* [Exercise prompt]: Among the lines of the data, copy those that hold "What".
*** Records for processing ***
Definition ALPN : string := "qortal-private/1".
Definition PROTOCOL_ERROR : Z := 0x100.
Definition ATTACH_REJECTED : Z := 0x101.
Definition UNAUTHENTICATED_CONNECTION_LIMIT : nat := 256.
Definition RETRY_THRESHOLD : nat := 64.
Definition ATTACH_DEADLINE_SECONDS : Z := 10 * SECOND.
Definition REPLY_SECONDS : Z := 30 * SECOND.
Definition REJECT_DELAY : Z := 50000.
Definition MAX_STREAMS : nat := 32.
Definition MAX_REPLIES : nat := 128.
Definition MAX_STREAM_REPLIES : nat := 16.
Definition PARTIAL_FRAME_BUDGET : Z := 4 * 1024 * 1024.
Definition CONNECTION_SEND_LIMIT : Z := 2 * 1024 * 1024.
Definition STREAM_SEND_LIMIT : Z := 256 * 1024.

(** What the code calls of [QuicConnection] and [QuicConnectionProtocol]:
    [send_buffers] has the streams with the bytes their senders hold. *)
Class QuicConnection (Q : Type) := {
  send_stream_data : Z -> bytes -> bool -> M Q unit;
  send_datagram_frame : bytes -> M Q unit;
  reset_stream : Z -> Z -> M Q unit;
  stop_stream : Z -> Z -> M Q unit;
  close : Z -> string -> M Q unit;
  transmit : M Q unit;
  send_buffers : Q -> list (Z * nat)
}.

(** The callbacks the loop runs later. *)
Inductive callback :=
| Failing (t : nat) (code : Z) (reason : string)
| DroppingStream (t : nat) (stream : Z)
| Sending (t : nat) (lane message_id : string) (payload : bytes).

(** [PrivateQuicProtocol]; a timer is the handle of a scheduled callback. *)
Record PrivateQuicProtocol (Q : Type) := {
  _quic : Q;
  parser : Private.FrameParser;
  stream_id : option Z;
  _parsers : odict Z Private.FrameParser;
  _ended : gset Z;
  _replies : odict string (Z * nat);
  proto_session : option nat;
  proto_peer : option string;
  _detached : bool;
  _attach_attempted : bool;
  _admission : bool;
  _auth_deadline : Z;
  _auth_timer : nat
}.
Arguments _quic {Q}. Arguments parser {Q}. Arguments stream_id {Q}. Arguments _parsers {Q}. Arguments _ended {Q}.
Arguments _replies {Q}. Arguments proto_session {Q}. Arguments proto_peer {Q}. Arguments _detached {Q}.
Arguments _attach_attempted {Q}. Arguments _admission {Q}. Arguments _auth_deadline {Q}. Arguments _auth_timer {Q}.

(** [AdmissionQuicServer] and the loop. *)
Record QuicServer (Q : Type) := {
  protocols : gmap nat (PrivateQuicProtocol Q);
  next_protocol : nat;
  pending : gset nat;
  scheduled : gmap nat (Z * callback);
  next_handle : nat
}.
Arguments protocols {Q}. Arguments next_protocol {Q}. Arguments pending {Q}. Arguments scheduled {Q}. Arguments next_handle {Q}.

Section setters.
Context {Q : Type}.
Implicit Types (p : PrivateQuicProtocol Q) (q : QuicServer Q).

Definition set_quic x p : PrivateQuicProtocol Q :=
  {| _quic := x; parser := parser p; stream_id := stream_id p; _parsers := _parsers p; _ended := _ended p; _replies := _replies p;
     proto_session := proto_session p; proto_peer := proto_peer p; _detached := _detached p; _attach_attempted := _attach_attempted p;
     _admission := _admission p; _auth_deadline := _auth_deadline p; _auth_timer := _auth_timer p |}.
Definition set_parser x p : PrivateQuicProtocol Q :=
  {| _quic := _quic p; parser := x; stream_id := stream_id p; _parsers := _parsers p; _ended := _ended p; _replies := _replies p;
     proto_session := proto_session p; proto_peer := proto_peer p; _detached := _detached p; _attach_attempted := _attach_attempted p;
     _admission := _admission p; _auth_deadline := _auth_deadline p; _auth_timer := _auth_timer p |}.
Definition set_stream_id x p : PrivateQuicProtocol Q :=
  {| _quic := _quic p; parser := parser p; stream_id := x; _parsers := _parsers p; _ended := _ended p; _replies := _replies p;
     proto_session := proto_session p; proto_peer := proto_peer p; _detached := _detached p; _attach_attempted := _attach_attempted p;
     _admission := _admission p; _auth_deadline := _auth_deadline p; _auth_timer := _auth_timer p |}.
Definition set_parsers x p : PrivateQuicProtocol Q :=
  {| _quic := _quic p; parser := parser p; stream_id := stream_id p; _parsers := x; _ended := _ended p; _replies := _replies p;
     proto_session := proto_session p; proto_peer := proto_peer p; _detached := _detached p; _attach_attempted := _attach_attempted p;
     _admission := _admission p; _auth_deadline := _auth_deadline p; _auth_timer := _auth_timer p |}.
Definition set_ended x p : PrivateQuicProtocol Q :=
  {| _quic := _quic p; parser := parser p; stream_id := stream_id p; _parsers := _parsers p; _ended := x; _replies := _replies p;
     proto_session := proto_session p; proto_peer := proto_peer p; _detached := _detached p; _attach_attempted := _attach_attempted p;
     _admission := _admission p; _auth_deadline := _auth_deadline p; _auth_timer := _auth_timer p |}.
Definition set_replies x p : PrivateQuicProtocol Q :=
  {| _quic := _quic p; parser := parser p; stream_id := stream_id p; _parsers := _parsers p; _ended := _ended p; _replies := x;
     proto_session := proto_session p; proto_peer := proto_peer p; _detached := _detached p; _attach_attempted := _attach_attempted p;
     _admission := _admission p; _auth_deadline := _auth_deadline p; _auth_timer := _auth_timer p |}.
Definition set_proto_session x p : PrivateQuicProtocol Q :=
  {| _quic := _quic p; parser := parser p; stream_id := stream_id p; _parsers := _parsers p; _ended := _ended p; _replies := _replies p;
     proto_session := x; proto_peer := proto_peer p; _detached := _detached p; _attach_attempted := _attach_attempted p;
     _admission := _admission p; _auth_deadline := _auth_deadline p; _auth_timer := _auth_timer p |}.
Definition set_proto_peer x p : PrivateQuicProtocol Q :=
  {| _quic := _quic p; parser := parser p; stream_id := stream_id p; _parsers := _parsers p; _ended := _ended p; _replies := _replies p;
     proto_session := proto_session p; proto_peer := x; _detached := _detached p; _attach_attempted := _attach_attempted p;
     _admission := _admission p; _auth_deadline := _auth_deadline p; _auth_timer := _auth_timer p |}.
Definition set_flags d a p : PrivateQuicProtocol Q :=
  {| _quic := _quic p; parser := parser p; stream_id := stream_id p; _parsers := _parsers p; _ended := _ended p; _replies := _replies p;
     proto_session := proto_session p; proto_peer := proto_peer p; _detached := d; _attach_attempted := a;
     _admission := _admission p; _auth_deadline := _auth_deadline p; _auth_timer := _auth_timer p |}.

Definition set_protocols x k q : QuicServer Q :=
  {| protocols := x; next_protocol := k; pending := pending q; scheduled := scheduled q; next_handle := next_handle q |}.
Definition set_pending x q : QuicServer Q :=
  {| protocols := protocols q; next_protocol := next_protocol q; pending := x; scheduled := scheduled q; next_handle := next_handle q |}.
Definition set_scheduled x k q : QuicServer Q :=
  {| protocols := protocols q; next_protocol := next_protocol q; pending := pending q; scheduled := x; next_handle := k |}.
End setters.

(** Where the listener's state is in the applications' state. *)
Class HasQuic (A Q : Type) := { quic_of : A -> QuicServer Q; put_quic : QuicServer Q -> A -> A }.
Class HasQuicLaws (A Q : Type) `{HasQuic A Q, HasAuth A, HasPrivate A} : Prop := {
  quic_of_put : forall x a, quic_of (put_quic x a) = x;
  quic_of_put_auth : forall x a, quic_of (put_auth x a) = quic_of a;
  quic_of_put_private : forall x a, quic_of (put_private x a) = quic_of a;
  private_of_put_quic : forall x a, private_of (put_quic x a) = private_of a;
  auth_of_put_quic : forall x a, auth_of (put_quic x a) = auth_of a
}.

(** The events of [aioquic.quic.events] the protocol looks at. *)
Inductive QuicEvent :=
| ProtocolNegotiated (alpn_protocol : option string)
| StreamDataReceived (stream : Z) (data : bytes) (end_stream : bool)
| StreamReset (stream : Z)
| DatagramFrameReceived (data : bytes)
| ConnectionTerminated.

Section server.
Context {A Q : Type} `{HasAuth A} `{HasPrivate A} `{HasQuic A Q} `{QuicConnection Q}.
Context (q0 : Q).
Context (message_handlers : gmap string (PrivateMessageContext -> pyval -> M (Server A) unit)).

Abbreviation SrvM := (M (Server A)).

(** What is read under a number that names no protocol. *)
Definition empty : PrivateQuicProtocol Q :=
  {| _quic := q0; parser := Private.mkParser [] (64 * 1024); stream_id := None; _parsers := []; _ended := ∅; _replies := [];
     proto_session := None; proto_peer := None; _detached := true; _attach_attempted := true; _admission := false;
     _auth_deadline := 0; _auth_timer := 0 |}.

Definition listener (s : Server A) : QuicServer Q := quic_of (app s).
Definition in_listener {B} (m : M (QuicServer Q) B) : SrvM B := zoom listener (fun x s => set_app (put_quic x (app s)) s) m.
Definition proto (t : nat) (s : Server A) : PrivateQuicProtocol Q := default empty (protocols (listener s) !! t).
Definition on_proto (t : nat) (f : PrivateQuicProtocol Q -> PrivateQuicProtocol Q) : SrvM unit :=
  in_listener (modify (fun q => set_protocols (<[t := f (default empty (protocols q !! t))]> (protocols q)) (next_protocol q) q)).
Definition in_quic {B} (t : nat) (m : M Q B) : SrvM B := fun s =>
  let '(x, r) := m (_quic (proto t s)) in (fst (on_proto t (set_quic x) s), r).

(** [loop.call_later] and [handle.cancel] *)
Definition call_later (delay : Z) (c : callback) : SrvM nat :=
  let! s := get in
  let h := next_handle (listener s) in
  in_listener (modify (fun q => set_scheduled (<[h := (mono s + delay, c)]> (scheduled q)) (S h) q)) ;!
  ret h.
Definition cancel (h : nat) : SrvM unit :=
  in_listener (modify (fun q => set_scheduled (delete h (scheduled q)) (next_handle q) q)).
*** End of Records for processing ***
* [Solution to this problem]:
(** What the code calls of [QuicConnection] and [QuicConnectionProtocol]:
(** What is read under a number that names no protocol. *)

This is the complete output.